Note that the main use-case of embeddings is to be able to visualize them in a 2D projection in order to select samples that have dubious locations/labels. In that sense, take into account that we have a subset of smaples `test_split = dataset.match_tags("test")` for which we have generated the `embedding` vectors and uploaded to the dataset with `fob.compute_visualization()`.

If we launch the the app via the CLI loading the entire dataset, we need to:

- Add a filter/stage `MatchTags(test)` to narrow down to the samples in `test_split`; i.e., we are reproducing the command  `test_split = dataset.match_tags("test")` but in the UI.
- Create an `Embeddings` view in the tabs of the main frame, using:
  - brain key: `mnist_test` - that was created with `fob.compute_visualization()`
  - color by: `ground_truth.label`

When the embeddings are visualized, we can select weird/bordeline samples and open the tab of the samples; there, we see which are those samples.
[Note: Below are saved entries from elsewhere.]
(** ** Reading *)

Inductive reading (A : Type) :=
| Got (a : A) (rest : bytes)
| Incomplete
| Bad (e : exn).
Arguments Got {A} a rest.
Arguments Incomplete {A}.
Arguments Bad {A} e.

(** The loop over the bytes of the remaining length. *)
Fixpoint read_remaining (i : Z) (mult rem : Z) (s : bytes) : reading Z :=
  match s with
  | [] => Incomplete
  | b :: s =>
      let rem := rem + Z.land b 0x7f * mult in
      if Z.land b 0x80 =? 0 then Got rem s
      else if 3 <? i + 1 then Bad ValueError
      else read_remaining (i + 1) (mult * 128) rem s
  end.

(** [_read_packet], from what has arrived: it waits while that is incomplete. *)
Definition _read_packet (s : bytes) : reading (Z * bytes) :=
  match s with
  | [] => Incomplete
  | h :: s =>
      match read_remaining 0 1 0 s with
      | Incomplete => Incomplete
      | Bad e => Bad e
      | Got rem s =>
          if len s <? rem then Incomplete
          else Got (h, take (Z.to_nat rem) s) (drop (Z.to_nat rem) s)
      end
  end.

(** The loop of [_on_client]; every packet takes two bytes. *)
Fixpoint serve_loop (fuel : nat) (i : nat) (s : bytes) (br : broker) : broker :=
  match _read_packet s with
  | Incomplete => at_client i (set_inbox s) br
  | Bad e => at_client i close_client br
  | Got (ptype, body) rest =>
      match fuel with
      | O => at_client i (set_inbox s) br
      | S fuel =>
          let '(br, t) := handle_packet i ptype body br in
          match t with
          | Go => serve_loop fuel i rest br
          | Stop _ => at_client i close_client br
          end
      end
  end.

(** ** Events *)

(** A connection: [_on_client] up to its first [read]. *)
Definition accept (br : broker) : broker := with_clients (clients br ++ [new_client]) br.

(** Bytes of client [i]; none at the end of its stream. *)
Definition received (i : nat) (data : bytes) (br : broker) : broker :=
  match clients br !! i with
  | Some c =>
      if serving c then
        match data with
        | [] => at_client i close_client br
        | _ :: _ => let s := inbox c ++ data in serve_loop (length s) i s br
        end
      else br
  | None => br
  end.

Definition find_publishes (topic : text) (br : broker) : list publication :=
  List.filter (fun p => bool_decide (p_topic p = topic)) (publishes br).

Definition has_subscription (topic_filter : text) (br : broker) : bool :=
  bool_decide (topic_filter ∈ all_subscriptions br).

(** ** The reference: packets of a client

    MQTT 3.1.1, the packets that the daemon's library sends. *)

Inductive mqtt :=
| Connect (name : text) (level : Z) (rest : bytes)
| Publish (topic : text) (payload : bytes) (qos pid : Z) (dup retain : bool)
| Puback (pid : Z)
| Pubrel (pid : Z)
| Subscribe (pid : Z) (filters : list (text * Z))
| Unsubscribe (pid : Z) (filters : list text)
| Pingreq
| Disconnect.

Definition prefixed (t : text) : bytes := pack_H (len t) ++ t.

Definition first_byte (p : mqtt) : Z :=
  match p with
  | Connect _ _ _ => 0x10
  | Publish _ _ qos _ dup retain =>
      0x30 + (if dup then 8 else 0) + 2 * qos + (if retain then 1 else 0)
  | Puback _ => 0x40
  | Pubrel _ => 0x62
  | Subscribe _ _ => 0x82
  | Unsubscribe _ _ => 0xa2
  | Pingreq => 0xc0
  | Disconnect => 0xe0
  end.

Definition filter_bytes (f : text * Z) : bytes := prefixed (fst f) ++ [snd f].

Definition packet_body (p : mqtt) : bytes :=
  match p with
  | Connect name level rest => prefixed name ++ [level] ++ rest
  | Publish topic payload qos pid _ _ =>
      prefixed topic ++ (if 0 <? qos then pack_H pid else []) ++ payload
  | Puback pid | Pubrel pid => pack_H pid
  | Subscribe pid filters => pack_H pid ++ flat_map filter_bytes filters
  | Unsubscribe pid filters => pack_H pid ++ flat_map prefixed filters
  | Pingreq | Disconnect => []
  end.

Definition wire (p : mqtt) : bytes :=
  first_byte p :: _encode_remaining (len (packet_body p)) ++ packet_body p.

Definition word (n : Z) : Prop := 0 <= n < 65536.
Definition text_ok (t : text) : Prop := utf8 t = true /\ word (len t).

Definition mqtt_ok (p : mqtt) : Prop :=
  len (packet_body p) < 128 ^ 4 /\
  match p with
  | Connect name _ _ => word (len name)
  | Publish topic _ qos pid _ _ => text_ok topic /\ 0 <= qos <= 2 /\ word pid
  | Puback pid | Pubrel pid | Unsubscribe pid _ => word pid
  | Subscribe pid filters => word pid /\ Forall (fun f => text_ok (fst f)) filters
  | Pingreq | Disconnect => True
  end.

(** What the broker sends. *)
Inductive message :=
| Connack (code : Z)
| PubackTo (pid : Z)
| Pubrec (pid : Z)
| Pubcomp (pid : Z)
| Suback (pid : Z) (codes : bytes)
| Unsuback (pid : Z)
| Pingresp
| Deliver (topic : text) (payload : bytes).

Definition render (m : message) : bytes :=
  match m with
  | Connack code => [0x20; 2; 0; code]
  | PubackTo pid => [0x40; 2] ++ pack_H pid
  | Pubrec pid => [0x50; 2] ++ pack_H pid
  | Pubcomp pid => [0x70; 2] ++ pack_H pid
  | Suback pid codes => 0x90 :: _encode_remaining (2 + len codes) ++ pack_H pid ++ codes
  | Unsuback pid => [0xb0; 2] ++ pack_H pid
  | Pingresp => [0xd0; 0]
  | Deliver topic payload => wire (Publish topic payload 0 0 false false)
  end.

(** *** Filters *)

(** What the filters of MQTT mean: a level of the filter stands for itself, [+] for
    any one level, [#] for the rest of the topic. *)
Inductive matches : list text -> list text -> Prop :=
| MatchEnd : matches [] []
| MatchRest fp tp : matches ([35] :: fp) tp
| MatchAny fp t tp : matches fp tp -> matches ([43] :: fp) (t :: tp)
| MatchLevel fp t tp : matches fp tp -> matches (t :: fp) (t :: tp).

Lemma levels_match_spec fp tp : levels_match fp tp = true <-> matches fp tp.
Proof.
  split.
  - revert tp. induction fp as [|seg fp IH]; intros [|t tp]; simpl.
    + intros _. apply MatchEnd.
    + done.
    + case_bool_decide; [subst; intros _; apply MatchRest|done].
    + case_bool_decide; [subst; intros _; apply MatchRest|].
      case_bool_decide; [subst; intros H'; by apply MatchAny, IH|].
      case_bool_decide; [subst; intros H'; by apply MatchLevel, IH|done].
  - induction 1 as [|fp tp|fp t tp H IH|fp t tp H IH]; simpl; [done|done| |].
    + done.
    + repeat case_bool_decide; subst; done.
Qed.

#[export] Instance matches_dec fp tp : Decision (matches fp tp).
Proof.
  destruct (levels_match fp tp) eqn:E.
  - left. by apply levels_match_spec.
  - right. intros H%levels_match_spec. congruence.
Defined.

(** A client that subscribed to the topic. *)
Definition subscribed (topic : text) (c : client) : Prop :=
  Exists (fun f => matches (levels f) (levels topic)) (subscriptions c).

#[export] Instance subscribed_dec topic c : Decision (subscribed topic c).
Proof. unfold subscribed. apply _. Defined.

(** ** The abstract broker *)

Definition tell (i : nat) (m : message) (br : broker) : broker :=
  at_client i (write_client (render m)) br.

(** To every client that is subscribed to the topic, once, whatever the number
    of its filters that match. *)
Definition deliver (topic : text) (payload : bytes) (br : broker) : broker :=
  with_clients
    (map (fun c => if decide (subscribed topic c)
                   then write_client (render (Deliver topic payload)) c else c)
       (clients br)) br.

Definition subscribe_to (i : nat) (br : broker) (f : text * Z) : broker :=
  add_topic (fst f) (at_client i (add_subscription (fst f)) br).

Definition act (i : nat) (p : mqtt) (br : broker) : broker * turn :=
  match p with
  | Connect _ level _ =>
      if level =? 4 then (tell i (Connack 0) (at_client i set_connected br), Go)
      else (tell i (Connack 1) (add_error (WrongLevel level) br), Stop None)
  | Publish topic payload qos pid _ retain =>
      let br := record_publish {| p_topic := topic; p_payload := payload; p_qos := qos;
                                  p_retain := retain |} br in
      let br := if qos =? 1 then tell i (PubackTo pid) br
                else if qos =? 2 then tell i (Pubrec pid) br else br in
      (deliver topic payload br, Go)
  | Puback _ => (br, Go)
  | Pubrel pid => (tell i (Pubcomp pid) br, Go)
  | Subscribe pid filters =>
      (tell i (Suback pid (map (fun f => Z.min (snd f) 1) filters))
         (foldl (subscribe_to i) br filters), Go)
  | Unsubscribe pid _ => (tell i (Unsuback pid) br, Go)
  | Pingreq => (tell i Pingresp br, Go)
  | Disconnect => (br, Stop None)
  end.

Definition is_serving (i : nat) (br : broker) : bool :=
  match clients br !! i with Some c => serving c | None => false end.

(** A packet of client [i], which is ignored after the end of its handler. *)
Definition perform (br : broker) (a : nat * mqtt) : broker :=
  let '(i, p) := a in
  if is_serving i br then
    let '(br, t) := act i p br in
    match t with Go => br | Stop _ => at_client i close_client br end
  else br.

(** Without what has arrived of a packet. *)
Definition clear (br : broker) : broker := with_clients (map (set_inbox []) (clients br)) br.

Definition inbox_of (i : nat) (br : broker) : bytes := from_option inbox [] (clients br !! i).

Definition start (n : nat) : broker := Nat.iter n accept broker_init.

Definition run (n : nat) (events : list (nat * bytes)) : broker :=
  foldl (fun br '(i, data) => received i data br) (start n) events.

Definition wires (ps : list mqtt) : bytes := flat_map wire ps.

Definition of_client {A} (i : nat) (l : list (nat * A)) : list A :=
  omap (fun '(j, a) => if (i =? j)%nat then Some a else None) l.

Definition stream (i : nat) (events : list (nat * bytes)) : bytes := concat (of_client i events).

(** ** Lemmas: topics *)

(** A topic without wildcards is a filter for itself alone. *)
Definition plain_topic (t : text) : Prop := 35 ∉ t /\ 43 ∉ t.

Lemma split_levels_inj s s' : split_levels s = split_levels s' -> s = s'.
Proof.
  revert s'. induction s as [|c s IH]; intros [|c' s']; simpl; [done| | |].
  - destruct (split_levels s'), (c' =? 47); congruence.
  - destruct (split_levels s), (c =? 47); congruence.
  - destruct (split_levels s) as [h t] eqn:E, (split_levels s') as [h' t'] eqn:E'.
    destruct (Z.eqb_spec c 47) as [->|], (Z.eqb_spec c' 47) as [->|]; intros H;
      [|congruence|congruence|]; f_equal; try congruence; apply IH; congruence.
Qed.

Lemma levels_elem c s l : l ∈ levels s -> c ∈ l -> c ∈ s.
Proof.
  unfold levels. revert l. induction s as [|x s IH]; simpl; intros l Hl Hc.
  - apply elem_of_cons in Hl as [->|Hl]; [done|by apply not_elem_of_nil in Hl].
  - destruct (split_levels s) as [h t]. apply elem_of_cons.
    destruct (x =? 47); apply elem_of_cons in Hl as [->|Hl].
    + by apply not_elem_of_nil in Hc.
    + right. by eapply IH.
    + apply elem_of_cons in Hc as [->|Hc]; [by left|right].
      eapply IH; [|exact Hc]. apply elem_of_cons. by left.
    + right. eapply IH; [|exact Hc]. apply elem_of_cons. by right.
Qed.

Lemma plain_levels_match fp tp :
  (forall l, l ∈ fp -> l <> [35] /\ l <> [43]) -> levels_match fp tp = bool_decide (fp = tp).
Proof.
  revert tp. induction fp as [|seg fp IH]; intros [|t tp] Hl; simpl; try done.
  - destruct (Hl seg) as [H1 _]; [apply elem_of_cons; by left|].
    by rewrite bool_decide_eq_false_2.
  - destruct (Hl seg) as [H1 H2]; [apply elem_of_cons; by left|].
    rewrite !bool_decide_eq_false_2 by done.
    destruct (bool_decide_reflect (seg = t)) as [->|].
    + rewrite IH by (intros l Hin; apply Hl, elem_of_cons; by right).
      apply bool_decide_ext. naive_solver.
    + rewrite bool_decide_eq_false_2; naive_solver.
Qed.

Lemma plain_topic_matches f t : plain_topic f -> topic_matches f t = bool_decide (f = t).
Proof.
  intros [H1 H2]. unfold topic_matches. rewrite plain_levels_match.
  - apply bool_decide_ext. split; [|by intros ->]. intros H. apply split_levels_inj.
    unfold levels in H. destruct (split_levels f), (split_levels t). congruence.
  - intros l Hl. split; intros ->; [apply H1|apply H2]; (eapply levels_elem; [exact Hl|by apply elem_of_cons; left]).
Qed.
Recall the basic usage of the UI:

- Left frame: select tags / labels / primitives (features added in code)
- Main frame: we can visualize several **panels**
  - Samples: we can click on each of them and a detailed view is opened
  - Histograms: we can select which vaiables to plot: labels, scalar values, etc.
  - Embeddings: we can plot scatterplots that represent the dataset
- We can add stages or filters, e.g.:
  - `Limit(int)` takes the number of samples we specify
  - `MatchTags(str)`: 
  - `SortBy`
  - ...

![MNIST embedding and sample selection](../assets/mnist_embedding_selection.png)
![MNIST embedding and sample selection](../assets/mnist_embedding_selection_samples.png)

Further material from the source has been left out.